Somar forças
Não foi o melhor, não foi o desejável, foi o possível e, apesar dos pesares, o bastante para ser comemorado. Estamos falando da aprovação da Proposta de Emenda Constitucional (PEC) da Segurança Pública, também conhecida como PL Antifacção, que tem a pretensão de ser resposta e contenção aos avanços da criminalidade no País. A ideia central, promover a integração das diversas forças policiais que atuam no País essencialmente para melhorar sua articulação e capacidade, acabou prejudicada por conta de temores explicitados especialmente por governadores estaduais, temerosos diante do risco de perderem poder e capacidade de influência. Melhorou, mas, registram especialistas, o alcance de uma política nacional mais integrada continua limitado.
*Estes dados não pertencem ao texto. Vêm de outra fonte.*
Lemma putchar_spec c s :
  vga_inv s →
  let scrolled := (advance c s).1 =? 25 in
  ∃ s', vga_textmode_putchar c s = Ret s' ∧ vga_inv s' ∧ same_vga s s' ∧
    vga_textmode_row s' = (if scrolled then 24 else (advance c s).1) ∧
    vga_textmode_column s' = (advance c s).2 ∧
    (∀ x y, 0 ≤ x < 80 → 0 ≤ y →
       cell s' x y = if scrolled && (y <? 25) then written c s x (y + 1) else written c s x y) ∧
    vga_ports s' = vga_ports s ++ cursor_writes (vga_textmode_row s' * 80 + vga_textmode_column s').
Proof.
  intros Hs scrolled. destruct (put_spec c s Hs) as (m & Hput & Hcells).
  unfold vga_textmode_putchar. rewrite Hput, Ret_bind. cbn [vga_textmode_row move_to].
  pose proof Hs as [Hr Hc Hcol Hb]. unfold VGA_WIDTH, VGA_HEIGHT in *.
  assert (Ha : 0 ≤ (advance c s).1 ≤ 25 ∧ 0 ≤ (advance c s).2 < 80 ∧
               ((advance c s).1 = 25 → (advance c s).2 = 0)).
  { unfold advance. destruct (_ || _) eqn:E; simpl; [lia|].
    apply orb_false_iff in E as [_ E%Z.eqb_neq]. lia. }
  destruct (advance c s) as [r col]. simpl in *. subst scrolled.
  destruct (Z.eqb_spec r 25) as [->|Hr25].
  - destruct (scroll_spec (move_to 25 col (set_memory s m))) as (m' & -> & Hm'); [done|].
    rewrite Ret_bind. cbn [vga_textmode_row vga_textmode_column move_to].
    replace (24 ⊗ 80 ⊕ 0) with 1920 by done. rewrite update_cursor_ports_spec by lia.
    eexists. split; [done|]. split; [done|]. split; [done|]. simpl.
    split; [done|]. split; [lia|]. split; [|done]. intros x y Hx Hy.
    rewrite cell_cell_at. transitivity (cell_at (set_memory (move_to 25 col (set_memory s m)) m') (y * 80 + x)).
    { done. }
    rewrite Hm'. destruct (Z.leb_spec 0 (y * 80 + x)); [|lia].
    destruct (Z.ltb_spec (y * 80 + x) 2000), (Z.ltb_spec y 25); simpl; try lia.
    + rewrite <- Hcells by lia. rewrite cell_cell_at. unfold cell_at. simpl. do 4 f_equal. lia.
    + rewrite <- Hcells by lia. done.
  - rewrite Ret_bind. cbn [vga_textmode_row vga_textmode_column move_to].
    rewrite (u32_small (r * 80)) by u32_lia. rewrite u32_small by u32_lia.
    rewrite update_cursor_ports_spec by lia.
    eexists. split; [done|]. split; [split; simpl; unfold VGA_WIDTH, VGA_HEIGHT; lia || done|].
    split; [done|]. simpl. split; [done|]. split; [done|]. split; [|done].
    intros x y Hx Hy. rewrite <- Hcells by lia. done.
Qed.

(** ** Text *)

Lemma emit_screen text s :
  vga_inv s → ∃ s', emit putchar text s = Ret s' ∧ vga_inv s' ∧ same_vga s s'.
Proof.
  revert s. induction text as [|c text IH]; intros s Hs; [by exists s|]. simpl.
  change (putchar (u8 c) s) with (vga_textmode_putchar (s8 (u8 c)) s).
  destruct (putchar_spec (s8 (u8 c)) s Hs) as (s1 & -> & Hs1 & [H1 H2] & _). rewrite Ret_bind.
  destruct (IH s1 Hs1) as (s2 & -> & Hs2 & [H3 H4]). exists s2. split; [done|]. split; [done|].
  split; congruence.
Qed.

(** Text without newlines that ends before the last column stays in its row. *)
Lemma emit_row text s :
  vga_inv s → Forall (λ c, s8 (u8 c) ≠ 10) text →
  vga_textmode_column s + Z.of_nat (length text) < 80 →
  ∃ s', emit putchar text s = Ret s' ∧ vga_inv s' ∧
    vga_textmode_row s' = vga_textmode_row s ∧
    vga_textmode_column s' = vga_textmode_column s + Z.of_nat (length text) ∧
    (∀ i c, text !! i = Some c →
       cell s' (vga_textmode_column s + Z.of_nat i) (vga_textmode_row s)
       = make_vgaentry (s8 (u8 c)) (vga_textmode_color s)) ∧
    (∀ x y, 0 ≤ x < 80 → 0 ≤ y →
       ¬ (y = vga_textmode_row s ∧
          vga_textmode_column s ≤ x < vga_textmode_column s + Z.of_nat (length text)) →
       cell s' x y = cell s x y).
Proof.
  revert s. induction text as [|c text IH]; intros s Hs Hnl Hlen.
  { exists s. simpl. split; [done|]. split; [done|]. split; [done|]. split; [lia|]. done. }
  apply Forall_cons in Hnl as [Hc Hnl]. cbn [length emit] in *.
  change (putchar (u8 c) s) with (vga_textmode_putchar (s8 (u8 c)) s).
  destruct (putchar_spec (s8 (u8 c)) s Hs) as (s1 & -> & Hs1 & [Hcol _] & Hr1 & Hc1 & Hcells & _).
  pose proof Hs as [Hr Hcl _ _]. unfold VGA_WIDTH, VGA_HEIGHT in *.
  assert (Hadv : advance (s8 (u8 c)) s = (vga_textmode_row s, vga_textmode_column s + 1)).
  { unfold advance. destruct (Z.eqb_spec (s8 (u8 c)) 10); [done|].
    destruct (Z.eqb_spec (vga_textmode_column s + 1) 80); [lia|done]. }
  rewrite Hadv in *. simpl in Hr1, Hc1, Hcells. destruct (Z.eqb_spec (vga_textmode_row s) 25); [lia|].
  simpl in Hcells. rewrite Ret_bind.
  destruct (IH s1 Hs1 Hnl) as (s2 & -> & Hs2 & Hr2 & Hc2 & Ht & Ho); [lia|].
  assert (Hw : ∀ x y, written (s8 (u8 c)) s x y =
            if (x =? vga_textmode_column s) && (y =? vga_textmode_row s)
            then make_vgaentry (s8 (u8 c)) (vga_textmode_color s) else cell s x y).
  { intros x y. unfold written. destruct (Z.eqb_spec (s8 (u8 c)) 10); done. }
  exists s2. split; [done|]. split; [done|]. split; [congruence|]. split; [lia|]. split.
  - intros [|i] d Hd; simpl in Hd.
    + injection Hd as <-. rewrite Z.add_0_r. rewrite Ho by lia. rewrite Hcells, Hw, !Z.eqb_refl by lia. done.
    + apply Ht in Hd. rewrite Hr1, Hc1, Hcol in Hd. rewrite <- Hd. f_equal. lia.
  - intros x y Hx Hy Hn. rewrite Ho by lia. rewrite Hcells, Hw by lia.
    destruct (Z.eqb_spec x (vga_textmode_column s)), (Z.eqb_spec y (vga_textmode_row s)); simpl; done || lia.
Qed.

(** ** Entries *)

Lemma low_byte x y : 0 ≤ x < 256 → Z.lor x (Z.shiftl y 8) mod 256 = x.
Proof.
  intros Hx. change 256 with (2 ^ 8). apply Z.bits_inj'. intros i Hi.
  destruct (decide (i < 8)).
  - rewrite Z.mod_pow2_bits_low, Z.lor_spec, Z.shiftl_spec_low by lia. by rewrite orb_false_r.
  - rewrite Z.mod_pow2_bits_high by lia. symmetry. apply Z.bits_above_log2; [lia|].
    destruct (decide (x = 0)) as [->|]; [simpl; lia|]. apply Z.log2_lt_pow2; [lia|].
    apply Z.lt_le_trans with (2 ^ 8); [lia|]. apply Z.pow_le_mono_r; lia.
Qed.

Lemma high_part x y : 0 ≤ x < 256 → Z.lor x (Z.shiftl y 8) / 256 = y.
Proof.
  intros Hx. change 256 with (2 ^ 8). rewrite <- Z.shiftr_div_pow2, Z.shiftr_lor by lia.
  rewrite Z.shiftr_shiftl_l, Z.sub_diag, Z.shiftl_0_r by lia.
  rewrite Z.shiftr_div_pow2, Z.div_small by lia. done.
Qed.

Lemma vgaentry_ascii c color :
  0 ≤ c < 128 → 0 ≤ color < 256 →
  make_vgaentry c color mod 256 = c ∧ make_vgaentry c color / 256 = color.
Proof.
  intros Hc Hcol. unfold make_vgaentry. rewrite (u16_small c) by lia.
  pose proof (low_byte c color ltac:(lia)) as Hl. pose proof (high_part c color ltac:(lia)) as Hh.
  rewrite u16_small; [done|]. pose proof (Z.div_mod (Z.lor c (Z.shiftl color 8)) 256).
  lia.
Qed.

(** A negative character fills the high byte with ones. *)
Lemma vgaentry_negative c color :
  - 128 ≤ c < 0 → 0 ≤ color < 256 → make_vgaentry c color = 2 ^ 16 + c.
Proof.
  intros Hc Hcol. unfold make_vgaentry.
  assert (Hu : u16 c = 2 ^ 16 + c).
  { unfold u16. rewrite <- (Z_mod_plus_full c 1), Z.mod_small by lia. lia. }
  rewrite Hu. set (e := 2 ^ 16 + c). assert (He : 0 ≤ e - 2 ^ 8 * 255 < 256) by lia.
  assert (Hlor : Z.lor e (Z.shiftl color 8) = e); [|rewrite Hlor; apply u16_small; lia].
  apply Z.bits_inj'. intros i Hi. rewrite Z.lor_spec, Z.shiftl_spec by lia.
  destruct (Z.testbit color (i - 8)) eqn:Hb; [|by rewrite orb_false_r].
  rewrite orb_true_r. symmetry.
  assert (Hi8 : 8 ≤ i < 16).
  { destruct (decide (8 ≤ i)); [|rewrite Z.testbit_neg_r in Hb by lia; done]. split; [done|].
    destruct (decide (i < 16)); [done|]. rewrite Z.bits_above_log2 in Hb; [done|lia|].
    destruct (decide (color = 0)) as [->|]; [simpl; lia|]. apply Z.log2_lt_pow2; [lia|].
    apply Z.lt_le_trans with (2 ^ 8); [lia|]. apply Z.pow_le_mono_r; lia. }
  replace i with (i - 8 + 8) by lia. rewrite <- Z.div_pow2_bits by lia.
  assert (Hd : e / 2 ^ 8 = 255) by (change (2 ^ 8) with 256 in *; div_lia). rewrite Hd.
  change 255 with (Z.ones 8). apply Z.ones_spec_low. lia.
Qed.

(** * Theorems *)

(** C31: a character on the screen.  From a state within the screen,
    [vga_textmode_putchar] returns, the cursor stays within the screen and its
    position is sent to the CRT controller.  A newline changes no cell, any
    other character exactly the one under the cursor.  When the cursor leaves
    the last row, every row moves up, and the last one receives the row that
    follows it in video memory, which is never written. *)
Theorem vga_textmode_putchar_correct c s :
  vga_inv s →
  let scrolled := (advance c s).1 =? 25 in
  ∃ s', vga_textmode_putchar c s = Ret s' ∧ vga_inv s' ∧ same_vga s s' ∧
    vga_textmode_row s' = (if scrolled then 24 else (advance c s).1) ∧
    vga_textmode_column s' = (advance c s).2 ∧
    (∀ x y, 0 ≤ x < 80 → 0 ≤ y →
       cell s' x y = if scrolled && (y <? 25) then written c s x (y + 1) else written c s x y) ∧
    vga_ports s' = vga_ports s ++ cursor_writes (vga_textmode_row s' * 80 + vga_textmode_column s').
Proof. apply putchar_spec. Qed.

(** A screen whose last row holds the cursor, above a row of [0x7058]. *)
Definition demo_screen : vga := Vga 24 7 7 0xB8000 {[ 0xB8000 + 2 * 2000 := 0x7058 ]} [].

Lemma demo_screen_inv : vga_inv demo_screen.
Proof. split; [split; [discriminate|reflexivity]..|reflexivity]. Qed.

(** After a newline the first cell of the last row is not blank. *)
Lemma vga_textmode_putchar_correct_witness :
  ∃ s', vga_textmode_putchar 10 demo_screen = Ret s' ∧ vga_inv s' ∧ cell s' 0 24 = 0x7058.
Proof.
  destruct (vga_textmode_putchar_correct 10 demo_screen demo_screen_inv)
    as (s' & H1 & H2 & _ & _ & _ & H3 & _).
  exists s'. split; [exact H1|]. split; [exact H2|].
  rewrite (H3 0 24); [reflexivity|split; [discriminate|reflexivity]|discriminate].
Defined.

(** Entries.  An entry of an ASCII character can be decoded into the
    character and its colour; for a character above 127, which is negative as
    a [char], the colour is lost: the high byte is all ones. *)
Theorem make_vgaentry_decodes c color :
  0 ≤ color < 256 →
  (0 ≤ c < 128 → make_vgaentry c color mod 256 = c ∧ make_vgaentry c color / 256 = color) ∧
  (- 128 ≤ c < 0 → make_vgaentry c color mod 256 = c + 256 ∧ make_vgaentry c color / 256 = 255).
Proof.
  intros Hcol. split; intros Hc; [by apply vgaentry_ascii|].
  rewrite vgaentry_negative by done. change (2 ^ 16) with 65536. div_lia.
Qed.

Lemma make_vgaentry_decodes_witness :
  (make_vgaentry 65 0x1E mod 256 = 65 ∧ make_vgaentry 65 0x1E / 256 = 0x1E) ∧
  make_vgaentry (-1) 0x1E / 256 = 255.
Proof.
  split.
  - apply (make_vgaentry_decodes 65 0x1E); split; try discriminate; reflexivity.
  - apply (make_vgaentry_decodes (-1) 0x1E); split; try discriminate; reflexivity.
Defined.

(** Formatted output on the screen.  Over the text-mode driver [vprintf]
    never faults and keeps the cursor on the screen; rendered text without
    newlines that ends before the last column appears at the cursor,
    character by character, and nothing else on the screen changes. *)
Theorem vprintf_on_screen mem slack format args text n s :
  vga_inv s → renders mem format args text n → (2 ≤ slack)%nat →
  Z.of_nat (length format) < 2 ^ 31 →
  ∃ s', vprintf putchar mem slack format args s = Ret (n, s') ∧ vga_inv s' ∧
    (Forall (λ c, s8 (u8 c) ≠ 10) text →
     vga_textmode_column s + Z.of_nat (length text) < 80 →
     vga_textmode_row s' = vga_textmode_row s ∧
     vga_textmode_column s' = vga_textmode_column s + Z.of_nat (length text) ∧
     (∀ i c, text !! i = Some c →
        cell s' (vga_textmode_column s + Z.of_nat i) (vga_textmode_row s)
        = make_vgaentry (s8 (u8 c)) (vga_textmode_color s)) ∧
     (∀ x y, 0 ≤ x < 80 → 0 ≤ y →
        ¬ (y = vga_textmode_row s ∧
           vga_textmode_column s ≤ x < vga_textmode_column s + Z.of_nat (length text)) →
        cell s' x y = cell s x y)).
Proof.
  intros Hs Hr Hslack Hlen. destruct (emit_screen text s Hs) as (s' & Hemit & Hs' & _).
  exists s'. split; [by rewrite (vprintf_run putchar mem slack format args text n), Hemit|].
  split; [done|]. intros Hnl Hcol.
  destruct (emit_row text s Hs Hnl Hcol) as (s2 & Hemit2 & _ & H).
  rewrite Hemit in Hemit2. by injection Hemit2 as <-.
Qed.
Para o Fórum Brasileiro de Segurança, “o resultado final preserva a cooperação federativa, mas com menos capacidade de coordenação estratégica pela União”. Para muitos, um passo que deveria ser tratado como essencial, principalmente diante do caráter cada vez mais nacional e até transnacional do dito crime organizado. Também preocupa a prerrogativa reservada ao Legislativo para derrubar atos do Conselho Nacional de Justiça (CNJ) e do Conselho Nacional do Ministério Público. Poderá ser, ao fim e ao cabo, uma cunha colocada precisamente nos espaços em que a criminalidade mais facilmente pode se fazer presente.
Os pontos assinalados nas primeiras avaliações não bastam, pelo que pode ser observado, para anular o fato de que avanços expressivos foram alcançados, fato a destacar, conforme comentários, sobretudo sendo este um ano de eleições. Ou o bastante, imaginava-se, para que projeto de tal envergadura permanecesse engavetado, sem chances para aprovação, assim como a possibilidade de consolidação do Sistema Único de Segurança Pública. O que se deve esperar agora, vencida a etapa mais sensível e conhecidos os parâmetros do sistema, é que ele seja efetivamente implementado para que a nova estrutura possa ser posta em marcha o mais rapidamente possível.
Para o País, para a população, algo entendido como um caminho sem volta, ainda que com plena consciência de que o enfrentamento proposto será tarefa a exigir muito fôlego. Foi a omissão ao longo de décadas que possibilitou os avanços da criminalidade até patamares que em alguns casos guardam equivalência como situação de guerra não declarada. O basta virá um tanto tardiamente e assim exige precisamente a articulação que faltava, esperando-se que dela resulte o poder de fogo reclamado.